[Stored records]
■ ■ ■ ■ ■
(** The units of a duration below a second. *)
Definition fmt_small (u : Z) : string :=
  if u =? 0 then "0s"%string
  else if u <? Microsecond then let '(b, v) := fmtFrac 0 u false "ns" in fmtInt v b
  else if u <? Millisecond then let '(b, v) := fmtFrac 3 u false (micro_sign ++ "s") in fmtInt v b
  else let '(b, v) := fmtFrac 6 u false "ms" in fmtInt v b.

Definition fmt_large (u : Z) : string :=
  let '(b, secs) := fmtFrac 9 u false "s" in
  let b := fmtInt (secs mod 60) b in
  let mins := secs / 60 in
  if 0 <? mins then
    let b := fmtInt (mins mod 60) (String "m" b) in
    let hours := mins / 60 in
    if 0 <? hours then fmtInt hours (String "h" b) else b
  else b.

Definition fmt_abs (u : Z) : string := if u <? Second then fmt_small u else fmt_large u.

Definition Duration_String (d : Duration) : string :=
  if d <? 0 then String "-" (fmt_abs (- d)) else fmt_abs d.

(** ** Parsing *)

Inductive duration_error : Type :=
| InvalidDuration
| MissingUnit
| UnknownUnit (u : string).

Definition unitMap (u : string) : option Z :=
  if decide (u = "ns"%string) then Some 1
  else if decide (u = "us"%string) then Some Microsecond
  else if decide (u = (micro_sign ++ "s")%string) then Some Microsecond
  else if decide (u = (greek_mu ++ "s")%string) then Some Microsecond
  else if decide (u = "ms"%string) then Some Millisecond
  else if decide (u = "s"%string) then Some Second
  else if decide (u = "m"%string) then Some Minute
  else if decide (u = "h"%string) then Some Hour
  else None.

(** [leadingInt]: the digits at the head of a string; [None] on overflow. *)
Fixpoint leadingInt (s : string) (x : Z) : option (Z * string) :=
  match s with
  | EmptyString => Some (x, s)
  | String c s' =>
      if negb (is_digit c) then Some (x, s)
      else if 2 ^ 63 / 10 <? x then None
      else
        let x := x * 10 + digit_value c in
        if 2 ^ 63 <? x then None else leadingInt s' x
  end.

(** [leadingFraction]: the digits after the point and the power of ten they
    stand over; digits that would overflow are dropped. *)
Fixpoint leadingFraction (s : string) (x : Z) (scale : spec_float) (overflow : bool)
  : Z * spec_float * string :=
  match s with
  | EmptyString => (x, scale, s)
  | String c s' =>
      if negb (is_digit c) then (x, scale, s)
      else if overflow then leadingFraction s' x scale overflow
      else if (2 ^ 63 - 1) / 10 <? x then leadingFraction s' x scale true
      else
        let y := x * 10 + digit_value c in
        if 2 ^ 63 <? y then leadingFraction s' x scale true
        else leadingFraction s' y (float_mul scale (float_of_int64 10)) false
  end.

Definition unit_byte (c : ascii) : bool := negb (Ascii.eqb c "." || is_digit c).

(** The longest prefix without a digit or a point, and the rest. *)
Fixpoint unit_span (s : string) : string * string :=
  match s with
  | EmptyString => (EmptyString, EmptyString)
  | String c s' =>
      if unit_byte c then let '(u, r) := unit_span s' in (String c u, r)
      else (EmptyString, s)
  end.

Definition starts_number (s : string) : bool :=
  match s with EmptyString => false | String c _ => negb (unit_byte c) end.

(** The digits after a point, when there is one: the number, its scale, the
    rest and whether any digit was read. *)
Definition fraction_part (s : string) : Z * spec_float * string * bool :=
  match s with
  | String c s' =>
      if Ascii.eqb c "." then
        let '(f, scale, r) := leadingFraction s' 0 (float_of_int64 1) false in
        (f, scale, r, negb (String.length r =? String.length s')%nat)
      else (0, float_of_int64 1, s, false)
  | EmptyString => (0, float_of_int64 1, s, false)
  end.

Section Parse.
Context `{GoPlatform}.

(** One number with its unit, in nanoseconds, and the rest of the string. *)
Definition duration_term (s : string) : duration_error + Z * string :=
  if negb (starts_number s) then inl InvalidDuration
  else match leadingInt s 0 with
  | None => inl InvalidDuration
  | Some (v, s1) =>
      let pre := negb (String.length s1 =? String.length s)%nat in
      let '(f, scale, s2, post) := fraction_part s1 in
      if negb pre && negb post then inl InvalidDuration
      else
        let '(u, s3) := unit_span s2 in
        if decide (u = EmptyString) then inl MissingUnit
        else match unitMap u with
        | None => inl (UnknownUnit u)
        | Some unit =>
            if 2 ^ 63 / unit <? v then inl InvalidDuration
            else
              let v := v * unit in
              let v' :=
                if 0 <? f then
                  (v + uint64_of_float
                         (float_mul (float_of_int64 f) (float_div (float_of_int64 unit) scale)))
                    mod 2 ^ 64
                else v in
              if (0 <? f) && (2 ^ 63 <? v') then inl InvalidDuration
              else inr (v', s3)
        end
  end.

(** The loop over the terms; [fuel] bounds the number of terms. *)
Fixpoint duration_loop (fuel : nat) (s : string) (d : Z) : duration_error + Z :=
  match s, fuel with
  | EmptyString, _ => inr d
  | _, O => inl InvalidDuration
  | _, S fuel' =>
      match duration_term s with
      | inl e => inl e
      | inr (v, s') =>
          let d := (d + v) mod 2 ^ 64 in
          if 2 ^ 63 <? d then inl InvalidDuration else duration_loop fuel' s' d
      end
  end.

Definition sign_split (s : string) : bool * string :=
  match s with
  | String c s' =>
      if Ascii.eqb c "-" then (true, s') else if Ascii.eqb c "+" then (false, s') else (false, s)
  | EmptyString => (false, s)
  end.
■ ■ ■ ■ ■
- [EXERCISE]:
Which lines of the data contain the string "digits"? Copy each one.

- [ANSWER BOX]:
(** [leadingInt]: the digits at the head of a string; [None] on overflow. *)
(** [leadingFraction]: the digits after the point and the power of ten they
    stand over; digits that would overflow are dropped. *)
(** The digits after a point, when there is one: the number, its scale, the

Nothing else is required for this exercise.